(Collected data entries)
★ ★ ★ ★
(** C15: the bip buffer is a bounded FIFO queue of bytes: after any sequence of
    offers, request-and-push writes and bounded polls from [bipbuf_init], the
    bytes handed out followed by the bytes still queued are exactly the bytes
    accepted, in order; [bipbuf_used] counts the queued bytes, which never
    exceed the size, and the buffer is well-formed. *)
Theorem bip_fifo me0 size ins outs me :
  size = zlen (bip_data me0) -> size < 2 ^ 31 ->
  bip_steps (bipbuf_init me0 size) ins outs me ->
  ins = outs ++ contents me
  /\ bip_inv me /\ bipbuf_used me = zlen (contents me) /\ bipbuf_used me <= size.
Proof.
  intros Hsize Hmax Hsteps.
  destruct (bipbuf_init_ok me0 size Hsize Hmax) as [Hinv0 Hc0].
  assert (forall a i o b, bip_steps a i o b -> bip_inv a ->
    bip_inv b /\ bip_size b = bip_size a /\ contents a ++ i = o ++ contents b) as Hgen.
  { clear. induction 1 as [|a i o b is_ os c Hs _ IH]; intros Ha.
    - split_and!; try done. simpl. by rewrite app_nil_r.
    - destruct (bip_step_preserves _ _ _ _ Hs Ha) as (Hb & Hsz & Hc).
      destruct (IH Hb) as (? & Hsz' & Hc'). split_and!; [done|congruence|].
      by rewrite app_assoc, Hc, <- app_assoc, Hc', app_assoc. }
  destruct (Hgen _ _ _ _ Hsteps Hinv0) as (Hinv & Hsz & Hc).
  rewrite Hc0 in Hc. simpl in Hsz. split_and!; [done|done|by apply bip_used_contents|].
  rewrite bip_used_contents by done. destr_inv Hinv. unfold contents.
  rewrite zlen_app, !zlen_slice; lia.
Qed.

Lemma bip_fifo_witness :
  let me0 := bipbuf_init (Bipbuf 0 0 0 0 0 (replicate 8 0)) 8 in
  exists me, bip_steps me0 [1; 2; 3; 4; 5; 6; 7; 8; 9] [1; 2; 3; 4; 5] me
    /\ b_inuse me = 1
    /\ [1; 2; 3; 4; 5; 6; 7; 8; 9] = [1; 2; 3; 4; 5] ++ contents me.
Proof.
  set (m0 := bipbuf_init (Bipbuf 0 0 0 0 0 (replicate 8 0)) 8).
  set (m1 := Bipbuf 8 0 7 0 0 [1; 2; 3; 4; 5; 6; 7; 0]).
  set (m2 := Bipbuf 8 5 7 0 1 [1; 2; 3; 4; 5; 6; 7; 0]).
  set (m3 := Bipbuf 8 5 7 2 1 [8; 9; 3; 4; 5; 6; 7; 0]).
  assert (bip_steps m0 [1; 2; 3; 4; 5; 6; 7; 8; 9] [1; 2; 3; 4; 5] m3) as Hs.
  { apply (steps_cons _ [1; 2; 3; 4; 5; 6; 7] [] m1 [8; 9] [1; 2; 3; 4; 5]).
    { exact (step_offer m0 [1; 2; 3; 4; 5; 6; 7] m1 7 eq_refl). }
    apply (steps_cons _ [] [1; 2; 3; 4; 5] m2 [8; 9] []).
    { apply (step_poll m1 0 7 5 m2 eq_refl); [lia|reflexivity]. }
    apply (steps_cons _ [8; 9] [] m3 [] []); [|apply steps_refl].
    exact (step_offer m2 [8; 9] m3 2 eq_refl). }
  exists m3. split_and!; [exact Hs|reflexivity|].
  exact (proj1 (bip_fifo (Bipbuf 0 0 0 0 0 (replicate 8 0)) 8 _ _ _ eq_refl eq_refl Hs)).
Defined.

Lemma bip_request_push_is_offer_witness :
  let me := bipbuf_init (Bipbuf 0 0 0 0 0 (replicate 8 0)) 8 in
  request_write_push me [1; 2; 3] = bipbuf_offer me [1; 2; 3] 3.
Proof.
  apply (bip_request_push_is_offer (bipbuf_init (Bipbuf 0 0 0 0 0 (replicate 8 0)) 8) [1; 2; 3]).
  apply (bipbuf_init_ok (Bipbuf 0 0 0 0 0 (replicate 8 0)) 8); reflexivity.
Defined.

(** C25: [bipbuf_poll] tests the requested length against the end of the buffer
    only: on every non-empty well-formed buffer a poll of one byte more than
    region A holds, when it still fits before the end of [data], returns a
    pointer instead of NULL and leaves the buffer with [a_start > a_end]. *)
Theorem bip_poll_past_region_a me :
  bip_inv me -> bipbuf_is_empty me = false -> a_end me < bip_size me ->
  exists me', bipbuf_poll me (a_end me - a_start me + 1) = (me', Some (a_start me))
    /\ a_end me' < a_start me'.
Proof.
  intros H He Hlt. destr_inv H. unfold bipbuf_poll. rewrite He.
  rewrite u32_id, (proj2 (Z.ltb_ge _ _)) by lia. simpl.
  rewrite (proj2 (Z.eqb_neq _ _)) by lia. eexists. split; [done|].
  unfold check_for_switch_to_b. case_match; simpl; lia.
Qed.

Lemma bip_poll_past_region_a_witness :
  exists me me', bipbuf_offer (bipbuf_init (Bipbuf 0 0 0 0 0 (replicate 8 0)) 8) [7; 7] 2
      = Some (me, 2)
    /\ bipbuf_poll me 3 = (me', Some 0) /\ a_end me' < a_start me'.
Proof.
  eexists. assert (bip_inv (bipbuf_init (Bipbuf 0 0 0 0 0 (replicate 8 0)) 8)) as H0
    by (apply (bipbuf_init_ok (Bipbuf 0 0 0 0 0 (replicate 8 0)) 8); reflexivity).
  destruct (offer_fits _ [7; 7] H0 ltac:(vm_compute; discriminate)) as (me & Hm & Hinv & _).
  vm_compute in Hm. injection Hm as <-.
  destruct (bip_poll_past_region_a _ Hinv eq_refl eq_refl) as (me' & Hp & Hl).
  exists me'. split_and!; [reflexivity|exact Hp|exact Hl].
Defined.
★ ★ ★ ★
* Assigned task
Nothing but the exact lines of the data above, from the line containing "rewrite u32_id, (proj2" through the last, should appear in the answer.

* Solution to the problem
  rewrite u32_id, (proj2 (Z.ltb_ge _ _)) by lia. simpl.
  rewrite (proj2 (Z.eqb_neq _ _)) by lia. eexists. split; [done|].
  unfold check_for_switch_to_b. case_match; simpl; lia.
Qed.

Lemma bip_poll_past_region_a_witness :
  exists me me', bipbuf_offer (bipbuf_init (Bipbuf 0 0 0 0 0 (replicate 8 0)) 8) [7; 7] 2
      = Some (me, 2)
    /\ bipbuf_poll me 3 = (me', Some 0) /\ a_end me' < a_start me'.
Proof.
  eexists. assert (bip_inv (bipbuf_init (Bipbuf 0 0 0 0 0 (replicate 8 0)) 8)) as H0
    by (apply (bipbuf_init_ok (Bipbuf 0 0 0 0 0 (replicate 8 0)) 8); reflexivity).
  destruct (offer_fits _ [7; 7] H0 ltac:(vm_compute; discriminate)) as (me & Hm & Hinv & _).
  vm_compute in Hm. injection Hm as <-.
  destruct (bip_poll_past_region_a _ Hinv eq_refl eq_refl) as (me' & Hp & Hl).
  exists me'. split_and!; [reflexivity|exact Hp|exact Hl].
Defined.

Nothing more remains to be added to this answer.